The Life and Death of Planet Earth
- Author: Peter Ward; Donald E. Brownlee;
- Subject: Popular science
- Publisher: Macmillan Publishers
- Publication date: January 1, 2003
- Publication place: United States
- Pages: 256
- ISBN: 9780805075120
- Website: us.macmillan.com/books/9780805075120/thelifeanddeathofplanetearth

= The Life and Death of Planet Earth =

2003 book by Peter Ward and Donald E. Brownlee

The Life and Death of Planet Earth (full title: The Life and Death of Planet Earth: How the New Science of Astrobiology Charts the Ultimate Fate of Our World) is a popular science book by paleontologist Peter Ward and astronomer Donald E. Brownlee. Released in 2003, the book picks up where Rare Earth leaves off, this time talking about why the Earth's ability to support complex and, especially, intelligent life is not just rare in space, but also in time.

== Summary ==
The book discusses Earth's future and eventual demise as it is ultimately destroyed by a warming and expanding Sun. The Earth's lifespan is compared to that of a living being, pointing out that the systems which keep it habitable will gradually break down one by one, like the organs in an aging human body. The book also illustrates Earth's eventual fate by compressing its full 12 billion-year history into 12 hours on a clock, with the first life appearing at 1:00 am, the first animals and plants appearing at 4:00 am, and the present day being 4:29.59 am. The Earth is destroyed by the Sun at "high noon", though animals and plants come to an end by 5:00 am, meaning that the time that Earth can remain habitable to animals is very short, lasting only just 1 billion years, with the present day being the halfway point through that relatively short time. The book also suggests that not only will Earth eventually become uninhabitable to complex life long before it finally gets destroyed by the Sun's red giant stage, it also implies that intelligent life will probably die out even much sooner due to them being even more fragile than other animals, and that not only microbial life were the first life forms to appear, they will also eventually be the last surviving life forms on Earth to still remain in the distant future before they too finally disappear, and that many alien planets like Earth, even if they could support complex life, and are not as rare as described in the previous book, still have finite lifespans for their ability to support complex life, and therefore will likely not remain habitable very long, if not terminated much sooner by minor catastrophic events.

== Reception ==
David Hughes of New Scientist said it was both riveting and provoked thoughts of doom. Fraser Cain called the book depressing on Universe Today, but said that the authors "tell an engaging story" and that the scientific terminology used is well explained.
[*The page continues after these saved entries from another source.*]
(** The headline never claims calm about what was not looked at: its coverage
    sentence is empty exactly when every expected scanner observed every listed
    cluster. *)
Theorem coverage_sentence_complete r n :
  coverageSentence (fleetCoverage r) n = "" <->
  (forall c s, c ∈ rp_Clusters r -> s ∈ expectedScanners r -> run_observed r c s = true) /\
  (expectedScanners r = [] -> rp_Clusters r = []).
Proof.
  rewrite coverageSentence_empty. destruct (fleetCoverage_counts r) as (He & Ho & Hb & Hbc).
  pose proof (filter_disjoint (observed_run r) (blind_run r) (expected_runs r) (blind_not_observed r)) as Hsum.
  unfold partialRuns. rewrite He, Ho, Hb, Hbc. unfold count_runs. clear He Ho Hb Hbc.
  assert (Hall : length (List.filter (blind_run r) (expected_runs r)) = 0 /\
      length (expected_runs r) - length (List.filter (observed_run r) (expected_runs r)) -
        length (List.filter (blind_run r) (expected_runs r)) = 0 <->
    forall c s, c ∈ rp_Clusters r -> s ∈ expectedScanners r -> run_observed r c s = true).
  { split.
    - intros [Hb Hp] c s Hc Hs. rewrite Hb in Hsum.
      assert (length (List.filter (fun x => negb (observed_run r x || blind_run r x)) (expected_runs r)) = 0) as Hn by lia.
      rewrite filter_none in Hb, Hn. pose proof (proj2 (expected_runs_in r c s) (conj Hc Hs)) as Hin.
      specialize (Hn _ Hin). specialize (Hb _ Hin). rewrite Hb, orb_false_r, negb_false_iff in Hn. exact Hn.
    - intros H. assert (forall x, x ∈ expected_runs r -> observed_run r x = true) as Hx.
      { intros [c s] [Hc Hs]%expected_runs_in. by apply H. }
      assert (length (List.filter (blind_run r) (expected_runs r)) = 0) as Hb.
      { apply filter_none. intros x Hin. destruct (blind_run r x) eqn:E; [|done].
        apply Hx in Hin. by rewrite (blind_not_observed _ _ E) in Hin. }
      split; [done|]. rewrite Hb in *.
      assert (length (List.filter (fun x => negb (observed_run r x || blind_run r x)) (expected_runs r)) = 0); [|lia].
      apply filter_none. intros x Hin. by rewrite (Hx _ Hin). }
  assert (Hz : (length (expected_runs r) =? 0) =
    match expectedScanners r, rp_Clusters r with [], _ | _, [] => true | _, _ => false end).
  { unfold expected_runs. destruct (expectedScanners r) as [|s sc].
    - clear. induction (rp_Clusters r); done.
    - by destruct (rp_Clusters r). }
  rewrite Hz. unfold unseen_cluster.
  destruct (expectedScanners r) as [|s sc].
  - rewrite filter_none. destruct (rp_Clusters r) as [|c cs].
    + split; [|by intros _ x Hx%elem_of_nil]. intros _. split; [by intros c s Hc%elem_of_nil|done].
    + split; [|intros [_ H]; by specialize (H eq_refl)]. intros H. by specialize (H c (list_elem_of_here _ _)).
  - destruct (rp_Clusters r) as [|c cs].
    + split; [|done]. intros _. split; [by intros c' s' Hc%elem_of_nil|done].
    + rewrite Hall. split; [|by intros [H _]]. intros H. by split.
Qed.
Publishers Weekly said that the authors do not make an airtight case, though "they do deftly bring together findings from many disparate areas of science in a book that science buffs will find hard to put down". The verdict of Kirkus Reviews was "Far from cheerful, but fascinating", while pointing out that the authors tended to move quickly from fact to their own personal theories, and that the prose was not of the highest standard. The Oxford Mail quipped, "The joy of writing books about the next billion years is that no one will confront you with your mistakes".